Jesus arrived in Capernaum one day, saw Matthew and said to this tax collector, “Come, follow Me.” And Matthew took the leap. He was carried away completely. The decision prompted him to throw a party. He invited all those who were like him – outcasts, sinners, traitors, debtors, desperadoes.

The guest of honor at this get together was Jesus Himself. This gathering was something of kickoff meeting for the Savior’s mission. These people were the first to get into the Living Water that would stream from His movement.

These were ones who pretty much had nothing to lose. They were people already un-friended and marked as undesirable.

Jesus invited them in. There was room at His table.
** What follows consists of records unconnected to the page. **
(** Without a [plugins] header no document loads, whatever else it says. *)
Lemma absent_plugins_refused text doc :
  parse text = Some doc → rc_plugins doc = None →
  load_document (Some text) = Err (CfgInvalid PluginsTimeoutZero) ∨
  load_document (Some text) = Err (CfgInvalid BadLogLevel) ∧
    default default_log_level (rs_log_level (rc_server doc)) ∉ log_levels.
Proof.
  intros Hp Hn. unfold load_document, load_config, from_document. simpl. rewrite Hp. simpl.
  unfold validate. simpl. rewrite Hn. simpl.
  destruct (decide (default default_log_level (rs_log_level (rc_server doc)) ∈ log_levels)) as [Hl|Hl].
  - left. rewrite bool_decide_false; [done|]. intros Hc. by apply Hc.
  - right. split; [|done]. by rewrite bool_decide_true.
Qed.

End loading.

Lemma valid_config_plugins res c p :
  valid_config res c →
  pl_timeout_ms p ≠ 0 → pl_max_memory_mb p ≠ 0 → NoDup (pl_order p) →
  valid_config res
    {| cf_server := cf_server c; cf_admin := cf_admin c; cf_plugins := p;
       cf_dynamic := cf_dynamic c; cf_upstreams := cf_upstreams c; cf_routes := cf_routes c;
       cf_ingress := cf_ingress c; cf_egress := cf_egress c |}.
Proof. intros [] ? ? ?. by constructor. Qed.

(** A bare [plugins] header is what decides: any document some [plugins]
    section makes valid is valid with an empty one and invalid with none. *)
Lemma plugins_header_decides res p r :
  valid_config res (fill (with_plugins (Some p) r)) →
  valid_config res (fill (with_plugins (Some empty_plugins) r)) ∧
  ¬ valid_config res (fill (with_plugins None r)).
Proof.
  intros Hv. split.
  - apply (valid_config_plugins res _ (fill_plugins empty_plugins)) in Hv;
      [done|done|done|constructor].
  - intros Hn. by apply vc_timeout in Hn.
Qed.

(** The least document: an address and a bare [plugins] header load, into one
    plaintext HTTP listener on that address with nothing to route to. *)
Lemma minimal_document_loads res parse text addr :
  parse text = Some (minimal addr (Some empty_plugins)) →
  ∃ c, load_document res parse None (Some text) = Ok c ∧
    cf_upstreams c = [] ∧ cf_routes c = [] ∧ cf_dynamic c = None ∧
    effective_token (cf_admin c) = None ∧ eg_mode (cf_egress c) = Direct ∧
    ∃ l, effective_listeners c = [l] ∧ ls_role l = Inbound ∧ ls_listen l = addr ∧
      ls_tls l = false ∧ ls_transparent l = false.
Proof.
  intros Hp. eexists. split.
  { apply load_document_ok. eexists _, _. split_and!; [done|exact Hp| |done].
    apply validate_ok. vm_compute. reflexivity. }
  split_and!; try done. eexists. by split_and!.
Qed.

(** * Machine ranges *)

Lemma given_default (P : Z → Prop) d o : given P o → P d → P (default d o).
Proof. intros Hg Hd. destruct o as [z|]; [by apply Hg|done]. Qed.

(** A key with a default that fits, given a value that fits. *)
Ltac fits :=
  simpl; first [apply given_default; [assumption|] | idtac]; vm_compute; split; congruence.

Lemma fill_active_typed r : raw_active_typed r → active_typed (fill_active r).
Proof. intros []. constructor; fits. Qed.

Lemma fill_health_typed r : raw_health_typed r → health_typed (fill_health r).
Proof.
  intros [? ? ? Ha]. constructor; [fits..|].
  intros a (x & Hx & ->)%fmap_Some. by apply fill_active_typed, Ha.
Qed.

Lemma default_health_typed : health_typed default_health.
Proof. constructor; [fits..|done]. Qed.

(** A list under an optional key, filled element by element. *)
Lemma fill_list_typed {A B} (f : A → B) (P : A → Prop) (Q : B → Prop) (o : option (list A)) :
  (∀ x, P x → Q (f x)) → (∀ l, o = Some l → Forall P l) → Forall Q (f <$> default [] o).
Proof.
  intros Hf Ho. destruct o as [l|]; simpl; [|constructor].
  apply Forall_fmap. eapply Forall_impl; [by apply Ho|exact Hf].
Qed.

Lemma fill_upstream_typed r : raw_upstream_typed r → upstream_typed (fill_upstream r).
Proof.
  intros [? ? ? Hp Hh]. constructor; [fits..| |].
  - eapply fill_list_typed; [|exact Hp]. intros x Hx. fits.
  - simpl. destruct (ru_health r) as [h|]; simpl; [by apply fill_health_typed, Hh|].
    apply default_health_typed.
Qed.

Lemma fill_plugins_typed o :
  (∀ p, o = Some p → given (in_u 64) (rp_timeout_ms p) ∧ given (in_u 32) (rp_max_memory_mb p) ∧
     given (in_u 32) (rp_instance_pool_size p)) →
  let p := default derived_plugins (fill_plugins <$> o) in
  in_u 64 (pl_timeout_ms p) ∧ in_u 32 (pl_max_memory_mb p) ∧ in_u 32 (pl_instance_pool_size p).
Proof.
  intros H. destruct o as [p|]; simpl; [|split_and!; fits].
  destruct (H p eq_refl) as (? & ? & ?). split_and!; fits.
Qed.

(** Filling keeps every number inside the width of its field: the defaults fit
    their types. *)
Lemma fill_typed r : raw_typed r → config_typed (fill r).
Proof.
  intros [Hg Hl (? & ? & ?)%fill_plugins_typed Hd Hu Hr]. constructor; try done.
  - fits.
  - eapply fill_list_typed; [|exact Hl]. intros x Hx. fits.
  - intros d (x & Hx & ->)%fmap_Some. destruct (Hd x Hx) as (? & ? & ?). split_and!; fits.
  - eapply fill_list_typed; [|exact Hu]. exact fill_upstream_typed.
  - eapply fill_list_typed; [|exact Hr]. intros x Hx. fits.
Qed.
They were welcomed to listen and learn, to hear of things so high and far and yet things that came so, so near to their hearts.

They would also see things astounding and wonderful; things that would leave them trembling at times, things that they could not deny nor abandon. They saw too much. They heard so much. The River of God carried them far beyond anything that they could ask, think, or imagine.

Light Burden, Easy Yoke

Could we be like Matthew? Could we take the dive into the River of the Lord and let Him take us who knows where?

Impossible? You say. With God, all things are possible (see Matthew 19:26).

Yes, we are called to be perfect, as He is perfect. Yes, we called to be holy, as He is holy.

How can this be? It can happen only when we answer His call and jump into Him:

“Come to Me, all who labor and are heavy laden, and I will give you rest. Take my yoke upon you, and learn from Me, for I am gentle and lowly in heart, and you will find rest for your souls. For My yoke is easy, and My burden is light” (Matthew 11:28-30).

I think Matthew made sure these words got into his gospel because these words formed his testimony. He was laboring and confused and heartsick and restless. Jesus called to him and he answered the Lord. A tax collector leaped at the offer to be free. He found the Friend who sticks closer than a brother.

Matthew got into the flow and we can do the same. And when we do this it is cause for celebration in the Presence of the Lord, for “There is a River whose streams make glad the city of God, the holy habitation of the Most High” (Psalm 46:4).